Task directions:
The response must consist of the lines below from the one with "- apply nth_error_None in E. lia." through the one with "unfold Workflow.add_record, bind, gets, modify, raise, ret.", exactly as they appear and with both ends kept.

Material for the task:

Lemma node_from_dict_text_fields (nd : dict) (name type : string) (uuid : N)
    (log log' : Log) (e : exn) :
  dict_get "name" nd = Some (JStr name) ->
  dict_get "type" nd = Some (JStr type) ->
  Node.from_dict (JDict nd) uuid log = (Raise e, log') ->
  (strip name = "" \/ strip type = "")
  /\ exists m code, e = Sdk NodeError m (Some code).
Proof.
  intros Hn Ht.
  unfold Node.from_dict, Node.__init__, bind, lift_outcome, ret, raise, logger,
    modify, dict_get_default.
  rewrite Hn, Ht.
  destruct (String.eqb_spec (strip type) "") as [Et|Et].
  - unfold required_text at 1. cbn [truthy].
    destruct (String.eqb type ""); cbn [negb].
    + intros [= <- _]. split; [right; exact Et|eauto].
    + rewrite Et. cbn. intros [= <- _]. split; [right; reflexivity|eauto].
  - rewrite (required_text_ok _ Et).
    destruct (String.eqb_spec (strip name) "") as [En|En].
    + unfold required_text. cbn [truthy].
      destruct (String.eqb name ""); cbn [negb].
      * intros [= <- _]. split; [left; exact En|eauto].
      * rewrite En. cbn. intros [= <- _]. split; [left; reflexivity|eauto].
    + rewrite (required_text_ok _ En). discriminate.
Qed.

(** X23. For a document that validate_workflow_structure accepts: if its name
    field (or the default) is a non-blank string and every node has a non-blank
    name and type, Workflow.from_dict returns a workflow with that name, one
    node per node of the document, and the document's connections. And whenever
    Workflow.from_dict raises on an accepted document, the cause is one of
    three: a blank workflow name (WF001), a name field that is no string
    (AttributeError), or a node whose name or type is blank after stripping
    (NodeError); the checker does not rule these out. *)
Theorem checked_document_import (d : dict) (uuid : N) (node_uuid : nat -> N)
    (now : string) (log : Log) :
  json_parser.validate_workflow_structure (JDict d) = Return true ->
  exists nodes connections,
    dict_get "nodes" d = Some (JList nodes)
    /\ dict_get "connections" d = Some (JDict connections)
    /\ (forall workflow_name,
          required_text (dict_get_default "name" (JStr "Imported Workflow") d)
          = Return (Some workflow_name) ->
          (forall nd name type,
             In (JDict nd) nodes -> dict_get "name" nd = Some (JStr name) ->
             dict_get "type" nd = Some (JStr type) ->
             strip name <> "" /\ strip type <> "") ->
          exists w log',
            Workflow.from_dict (JDict d) uuid node_uuid now log = (Return w, log')
            /\ Workflow.name w = workflow_name
            /\ length (Workflow.nodes w) = length nodes
            /\ Workflow.connections w = JDict connections)
    /\ forall e log',
         Workflow.from_dict (JDict d) uuid node_uuid now log = (Raise e, log') ->
         (exists m, e = Sdk WorkflowError m (Some ErrorCodes.WORKFLOW_INVALID_NAME))
         \/ (e = Builtin AttributeError
             /\ exists v, dict_get "name" d = Some v
                          /\ json_parser.is_str v = false)
         \/ (exists m code nd name type,
               e = Sdk NodeError m (Some code)
               /\ In (JDict nd) nodes
               /\ dict_get "name" nd = Some (JStr name)
               /\ dict_get "type" nd = Some (JStr type)
               /\ (strip name = "" \/ strip type = "")).
Proof.
  intros H.
  destruct (checker_accepts_shape_aux _ _ H)
    as (_ & d' & nodes & connections & [= <-] & Hnodes & Hne & Hconns & Hshape & _).
  exists nodes, connections. split; [exact Hnodes|]. split; [exact Hconns|].
  assert (Hiter : py_iter (dict_get_default "nodes" (JList []) d) = Return nodes).
  { unfold dict_get_default. rewrite Hnodes. reflexivity. }
  split.
  - intros workflow_name Hname Htext.
    assert (Himp : forall i acc lg, exists ns lg',
               Workflow.import_nodes i node_uuid nodes acc lg = (Return ns, lg')).
    { clear Hiter Hnodes Hne. induction nodes as [|x r IH]; intros i acc lg.
      - eexists. eexists. reflexivity.
      - destruct (Hshape x (or_introl eq_refl))
          as (nd & id & name & type & a & b & -> & _ & Hn & Ht & _).
        destruct (Htext nd name type (or_introl eq_refl) Hn Ht) as (Hns & Hts).
        destruct (node_from_dict_returns nd name type (node_uuid i) lg Hn Hns Ht Hts)
          as (n & lg1 & Hf & _).
        destruct (IH (fun y Hy => Hshape y (or_intror Hy))
                     (fun nd' nm' ty' Hy => Htext nd' nm' ty' (or_intror Hy))
                     (S i) (acc ++ [n]) lg1) as (ns & lg' & Hi).
        exists ns, lg'. cbn [Workflow.import_nodes]. unfold bind.
        rewrite Hf. exact Hi. }
    unfold Workflow.from_dict, Workflow.__init__, bind, lift_outcome, ret,
      logger, modify.
    rewrite Hname, Hiter. cbn [Workflow.nodes].
    match goal with
    | |- context [Workflow.import_nodes 0 node_uuid nodes [] ?lg] =>
        destruct (Himp 0%nat [] lg) as (ns & lg' & Hi);
        pose proof (import_nodes_returns _ _ _ _ _ _ _ Hi) as (new & -> & Hl & _);
        rewrite Hi
    end.
    eexists. eexists. split; [reflexivity|].
    cbn [Workflow.name Workflow.nodes Workflow.connections app].
    split; [reflexivity|]. split; [exact Hl|].
    unfold dict_get_default. rewrite Hconns. reflexivity.
  - intros e log'.
    unfold Workflow.from_dict, Workflow.__init__, bind, lift_outcome, ret, raise,
      logger, modify.
    destruct (required_text (dict_get_default "name" (JStr "Imported Workflow") d))
      as [[nm|]|e1] eqn:En.
    + rewrite Hiter. cbn [Workflow.nodes].
      destruct (Workflow.import_nodes 0 node_uuid nodes [] _)
        as [[ns|e3] lg3] eqn:Em; [discriminate|].
      intros [= <- _]. right. right.
      destruct (import_nodes_raises _ _ _ _ _ _ _ Em)
        as (k & node_data & lg & lg' & Hk & Hf).
      apply nth_error_In in Hk.
      destruct (Hshape node_data Hk)
        as (nd & id & name & type & a & b & -> & _ & Hn & Ht & _).
      destruct (node_from_dict_text_fields _ _ _ _ _ _ _ Hn Ht Hf)
        as (Hb & m & code & ->).
      exists m, code, nd, name, type. repeat split; assumption.
    + intros [= <- _]. left. eauto.
    + intros [= <- _]. right. left. revert En.
      unfold required_text, dict_get_default.
      destruct (dict_get "name" d) as [v|] eqn:Ev; [|discriminate].
      destruct (negb (truthy v)); [discriminate|].
      destruct v; try (intros [= <-]; split; [reflexivity|eexists; split; reflexivity]).
      destruct (String.eqb _ _); discriminate.
Qed.

(** ** The shape of the connections, and what it gives [connect] *)

Lemma forallb_dict_set (f : json -> bool) (k : string) (v : json) (d : dict) :
  forallb (fun entry => f (snd entry)) d = true -> f v = true ->
  forallb (fun entry => f (snd entry)) (dict_set k v d) = true.
Proof.
  intros Hd Hv. induction d as [|[k' v'] r IH]; cbn [dict_set forallb snd].
  - rewrite Hv. reflexivity.
  - cbn [forallb snd] in Hd. apply andb_true_iff in Hd. destruct Hd as [H1 H2].
    destruct (String.eqb k k'); cbn [forallb snd].
    + rewrite Hv, H2. reflexivity.
    + rewrite H1, (IH H2). reflexivity.
Qed.

Lemma forallb_dict_get (f : json -> bool) (k : string) (v : json) (d : dict) :
  forallb (fun entry => f (snd entry)) d = true -> dict_get k d = Some v ->
  f v = true.
Proof.
  induction d as [|[k' v'] r IH]; cbn [dict_get forallb snd]; [discriminate|].
  intros Hd. apply andb_true_iff in Hd. destruct Hd as [H1 H2].
  destruct (String.eqb k k'); [intros [= <-]; exact H1|apply IH; exact H2].
Qed.

Lemma ensure_slots_ok (slots : list json) (i : Z) :
  forallb slot_ok slots = true ->
  forallb slot_ok (Workflow.ensure_slots slots i) = true
  /\ (0 <= i -> i < Z.of_nat (length (Workflow.ensure_slots slots i))).
Proof.
  intros H. unfold Workflow.ensure_slots. rewrite grow_spec. split.
  - rewrite forallb_app, H. cbn [andb].
    induction (Z.to_nat _) as [|n IH]; [reflexivity|exact IH].
  - intros Hi. rewrite length_app, repeat_length. lia.
Qed.

Lemma list_set_ok (i : nat) (v : json) (l : list json) :
  forallb slot_ok l = true -> slot_ok v = true ->
  forallb slot_ok (Workflow.list_set i v l) = true.
Proof.
  intros Hl Hv. revert i. induction l as [|x r IH]; intros [|i];
    cbn [Workflow.list_set forallb]; try reflexivity;
    cbn [forallb] in Hl; apply andb_true_iff in Hl; destruct Hl as [H1 H2].
  - rewrite Hv, H2. reflexivity.
  - rewrite H1, (IH H2). reflexivity.
Qed.

Lemma nth_error_is_list (l : list json) (i : nat) :
  forallb slot_ok l = true -> (i < length l)%nat ->
  exists slot, nth_error l i = Some (JList slot)
               /\ forallb record_ok slot = true.
Proof.
  intros Hl Hi. destruct (nth_error l i) as [x|] eqn:E.
  - rewrite forallb_forall in Hl. pose proof (Hl x (nth_error_In _ _ E)) as Hx.
    destruct x; try discriminate. eauto.
  - apply nth_error_None in E. lia.
Qed.

Lemma add_record_on_shape (source_name output_type : string) (output_index : Z)
    (connection c c' : json) (r : outcome unit) :
  conns_ok c = true -> record_ok connection = true ->
  Workflow.add_record source_name output_type output_index connection c = (r, c') ->
  conns_ok c' = true
  /\ (r = Return tt \/ (r = Raise (Builtin IndexError) /\ output_index < 0)).
Proof.
  intros Hc Hrec. destruct c as [| | | | | |d]; try discriminate.
  cbn [conns_ok] in Hc.
  unfold Workflow.add_record, bind, gets, modify, raise, ret.
  set (d1 := if dict_has source_name d then d
             else dict_set source_name (JDict []) d).
  assert (Hd1 : forallb (fun entry => outputs_ok (snd entry)) d1 = true).
  { unfold d1. destruct (dict_has source_name d); [exact Hc|].
    apply forallb_dict_set; [exact Hc|reflexivity]. }
  assert (Hs : exists o, dict_get source_name d1 = Some (JDict o)).
  { unfold d1. destruct (dict_has source_name d) eqn:E.
    - unfold dict_has in E. destruct (dict_get source_name d) as [v|] eqn:G;
        [|discriminate].
      pose proof (forallb_dict_get _ _ _ _ Hc G) as Hv.
      destruct v; try discriminate. eauto.
    - exists []. apply dict_get_set_same. }
  destruct Hs as (o & Ho). cbv beta iota zeta. rewrite Ho.
  pose proof (forallb_dict_get _ _ _ _ Hd1 Ho) as Hoo. cbn [outputs_ok] in Hoo.
  set (o1 := if dict_has output_type o then o
             else dict_set output_type (JList []) o).
  assert (Ho1 : forallb (fun entry => slots_ok (snd entry)) o1 = true).
  { unfold o1. destruct (dict_has output_type o); [exact Hoo|].
    apply forallb_dict_set; [exact Hoo|reflexivity]. }
  assert (Ht : exists slots, dict_get output_type o1 = Some (JList slots)).
  { unfold o1. destruct (dict_has output_type o) eqn:E.
    - unfold dict_has in E. destruct (dict_get output_type o) as [v|] eqn:G;
        [|discriminate].
      pose proof (forallb_dict_get _ _ _ _ Hoo G) as Hv.
      destruct v; try discriminate. eauto.
    - exists []. apply dict_get_set_same. }
  destruct Ht as (slots & Hslots). rewrite Hslots.
  pose proof (forallb_dict_get _ _ _ _ Ho1 Hslots) as Hsl. cbn [slots_ok] in Hsl.
  destruct (ensure_slots_ok slots output_index Hsl) as (He & Hlen).
  set (slots1 := Workflow.ensure_slots slots output_index) in *.
  assert (Put : forall s, forallb slot_ok s = true ->
            conns_ok (JDict (Workflow.put_slots d1 o1 source_name output_type s))
            = true).
  { intros s Hs'. cbn [conns_ok]. unfold Workflow.put_slots.
    apply forallb_dict_set; [exact Hd1|]. cbn [outputs_ok].
    apply forallb_dict_set; [exact Ho1|exact Hs']. }
  destruct (Workflow.py_index (length slots1) output_index) as [i|] eqn:Ei.
  - destruct (nth_error_is_list slots1 i He (py_index_bound _ _ _ Ei))
      as (slot & Hn & Hslot).
    rewrite Hn. intros [= <- <-]. split; [|left; reflexivity].
    apply Put. apply list_set_ok; [exact He|]. cbn [slot_ok].
    rewrite forallb_app, Hslot. cbn [forallb]. rewrite Hrec. reflexivity.
  - intros [= <- <-]. split; [apply Put; exact He|]. right.
    split; [reflexivity|].
    destruct (Z.ltb_spec output_index 0) as [L|L]; [exact L|].
    specialize (Hlen L). rewrite py_index_nonneg in Ei by lia. discriminate.
Qed.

Your response:
  - apply nth_error_None in E. lia.
Qed.

Lemma add_record_on_shape (source_name output_type : string) (output_index : Z)
    (connection c c' : json) (r : outcome unit) :
  conns_ok c = true -> record_ok connection = true ->
  Workflow.add_record source_name output_type output_index connection c = (r, c') ->
  conns_ok c' = true
  /\ (r = Return tt \/ (r = Raise (Builtin IndexError) /\ output_index < 0)).
Proof.
  intros Hc Hrec. destruct c as [| | | | | |d]; try discriminate.
  cbn [conns_ok] in Hc.
  unfold Workflow.add_record, bind, gets, modify, raise, ret.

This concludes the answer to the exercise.